**Exercise objective:**
Please output exactly the part of the records below that opens with the line containing "mark_from k n -> ChannelId_oid" and closes with the line containing "Proof. intros Hk. destruct", both lines included, and nothing else.

**Records supplied:**
Lemma wp_persist {A B : Type} on_err (m : method P Error A) (f : A -> method node Status B) Q n :
  (forall o p, is_ok o = false -> Q o (with_persister n p)) -> (forall a p, wp (f a) Q (with_persister n p)) ->
  (forall a, on_err <> Ok a) ->
  wp (persist_or on_err m ≫= f) Q n.
Proof.
  intros Ho Hf He. apply wp_bind. unfold wp at 1, persist_or. destruct (m n.(persister)) as [p [a|e|]]; cbn [fst snd].
  - apply Hf.
  - destruct on_err as [a|e'|]; [by destruct (He a)|by apply Ho..].
  - by apply Ho.
Qed.

Lemma wp_last_persist_or {A : Type} on_err (m : method P Error A) Q n :
  (forall o p, Q o (with_persister n p)) -> wp (persist_or on_err m) Q n.
Proof. intros Ho. unfold wp, persist_or. destruct (m n.(persister)) as [p r]. apply Ho. Qed.
End NodeCalls.

(** One step of a node method: [fin] closes the goals at an end, [calls] is tried
    on the call of another method. *)
Ltac node_step calls fin :=
  cbv beta iota zeta;
  lazymatch goal with
  | |- wp ((_ ≫= _) ≫= _) _ _ => apply wp_assoc
  | |- wp (mret _ ≫= _) _ _ => apply wp_ret_bind
  | |- wp (get_self ≫= _) _ _ => apply wp_get
  | |- wp (set_self _ ≫= _) _ _ => apply wp_set
  | |- wp (alloc_slot _ ≫= _) _ _ => unfold alloc_slot at 1
  | |- wp (alloc_monitor _ ≫= _) _ _ => unfold alloc_monitor at 1
  | |- wp (add_ref_listener _ _ _ ≫= _) _ _ => unfold add_ref_listener at 1
  | |- wp (persist_node_tracker _ ≫= _) _ _ => unfold persist_node_tracker at 1
  | |- wp (persist_node_tracker _) _ _ => unfold persist_node_tracker
  | |- wp (persist_or _ _ ≫= _) _ _ => apply wp_persist; [intros ? ? ?; fin|intros ? ?|done]
  | |- wp (call _ ≫= _) _ _ => apply wp_call; [intros ? ?|intros ? ?; fin]
  | |- wp (match ?x with _ => _ end ≫= _) _ _ => destruct x eqn:?
  | |- wp (match ?x with _ => _ end) _ _ => destruct x eqn:?
  | |- wp (persist_or _ _) _ _ => apply wp_last_persist_or; intros ? ?; fin
  | |- wp (set_self _) _ _ => unfold wp; fin
  | |- wp (call _) _ _ => apply wp_end; fin
  | |- wp (mret _) _ _ => apply wp_ret; fin
  | |- wp (_ ≫= _) _ _ => apply wp_bind; eapply wp_mono; [calls|]; cbv beta; intros [?|?|] ? ?; [..|fin|fin]
  | |- wp _ _ _ => eapply wp_mono; [calls|]; cbv beta; intros ? ? ?; fin
  end.

Section NodeMark.
Context `{Profile} `{BitcoinLib} `{SpendScripts} `{ChainPackages} `{CommitmentPointProvider} `{WalletKeys}.
Context {P : Type} `{!Persist P} {V : Type} `{Validator V} `{TransactionValidator V NodeWallet}.
Context (validator : V) (compute_txid : Transaction -> Txid).

Abbreviation node := (Node (P:=P)) (only parsing).

(** The mark is at least [k]. *)
Definition mark_from (k : Z) (n : node) : Prop := k <= n.(node_state).(dbid_high_water_mark).

Ltac mark_end :=
  simplify_eq; unfold mark_from in *; cbn [fst snd node_state with_channels with_slot with_monitor with_tracker with_next_ref with_persister with_node_state dbid_high_water_mark] in *; first [done|lia|congruence].

Lemma raise_mark id oid (k : Z) (n : node) :
  mark_from k n -> ChannelId_oid (E:=Status) id = Ok oid ->
  wp (raise_high_water_mark id) (fun o n' => mark_from k n' /\ (is_ok o = true -> mark_from oid n')) n.
Proof.
  intros Hk Hid. unfold raise_high_water_mark. rewrite Hid.
  repeat node_step fail ltac:(split; intros; mark_end).
Qed.

Lemma raise_keeps_mark id (k : Z) (n : node) : mark_from k n -> wp (raise_high_water_mark id) (fun _ => mark_from k) n.
Proof. intros Hk. unfold raise_high_water_mark. repeat node_step fail mark_end. Qed.

Lemma create_mark id (k : Z) (n : node) :
  mark_from k n -> wp (find_or_create_channel validator id) (fun _ => mark_from k) n.
Proof. intros Hk. unfold find_or_create_channel. repeat node_step fail mark_end. Qed.

Lemma new_channel_mark dbid peer (k : Z) (n : node) :
  mark_from k n -> wp (node_new_channel validator dbid peer) (fun _ => mark_from k) n.
Proof. intros Hk. unfold node_new_channel. repeat node_step ltac:(by apply create_mark) mark_end. Qed.

Lemma forget_mark id (k : Z) (n : node) : mark_from k n -> wp (node_forget_channel id) (fun _ => mark_from k) n.
Proof.
  intros Hk. unfold node_forget_channel, chan_forget.
  repeat node_step ltac:(apply raise_keeps_mark; mark_end) mark_end.
Qed.

Lemma prune_channel_mark b kr (k : Z) (n : node) : mark_from k n -> wp (prune_channel b kr) (fun _ => mark_from k) n.
Proof. intros Hk. destruct kr as [key r]. unfold prune_channel. repeat node_step fail mark_end. Qed.

Lemma prune_each_mark l b (k : Z) (n : node) : mark_from k n -> wp (prune_each b l) (fun _ => mark_from k) n.
Proof.
  revert b n. induction l as [|kr l IH]; intros b n Hk; cbn [prune_each]; [by apply wp_ret|].
  repeat node_step ltac:(first [by apply prune_channel_mark|by apply IH]) mark_end.
Qed.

**Answer below:**
  mark_from k n -> ChannelId_oid (E:=Status) id = Ok oid ->
  wp (raise_high_water_mark id) (fun o n' => mark_from k n' /\ (is_ok o = true -> mark_from oid n')) n.
Proof.
  intros Hk Hid. unfold raise_high_water_mark. rewrite Hid.
  repeat node_step fail ltac:(split; intros; mark_end).
Qed.

Lemma raise_keeps_mark id (k : Z) (n : node) : mark_from k n -> wp (raise_high_water_mark id) (fun _ => mark_from k) n.
Proof. intros Hk. unfold raise_high_water_mark. repeat node_step fail mark_end. Qed.

Lemma create_mark id (k : Z) (n : node) :
  mark_from k n -> wp (find_or_create_channel validator id) (fun _ => mark_from k) n.
Proof. intros Hk. unfold find_or_create_channel. repeat node_step fail mark_end. Qed.

Lemma new_channel_mark dbid peer (k : Z) (n : node) :
  mark_from k n -> wp (node_new_channel validator dbid peer) (fun _ => mark_from k) n.
Proof. intros Hk. unfold node_new_channel. repeat node_step ltac:(by apply create_mark) mark_end. Qed.

Lemma forget_mark id (k : Z) (n : node) : mark_from k n -> wp (node_forget_channel id) (fun _ => mark_from k) n.
Proof.
  intros Hk. unfold node_forget_channel, chan_forget.
  repeat node_step ltac:(apply raise_keeps_mark; mark_end) mark_end.
Qed.

Lemma prune_channel_mark b kr (k : Z) (n : node) : mark_from k n -> wp (prune_channel b kr) (fun _ => mark_from k) n.
Proof. intros Hk. destruct kr as [key r]. unfold prune_channel. repeat node_step fail mark_end. Qed.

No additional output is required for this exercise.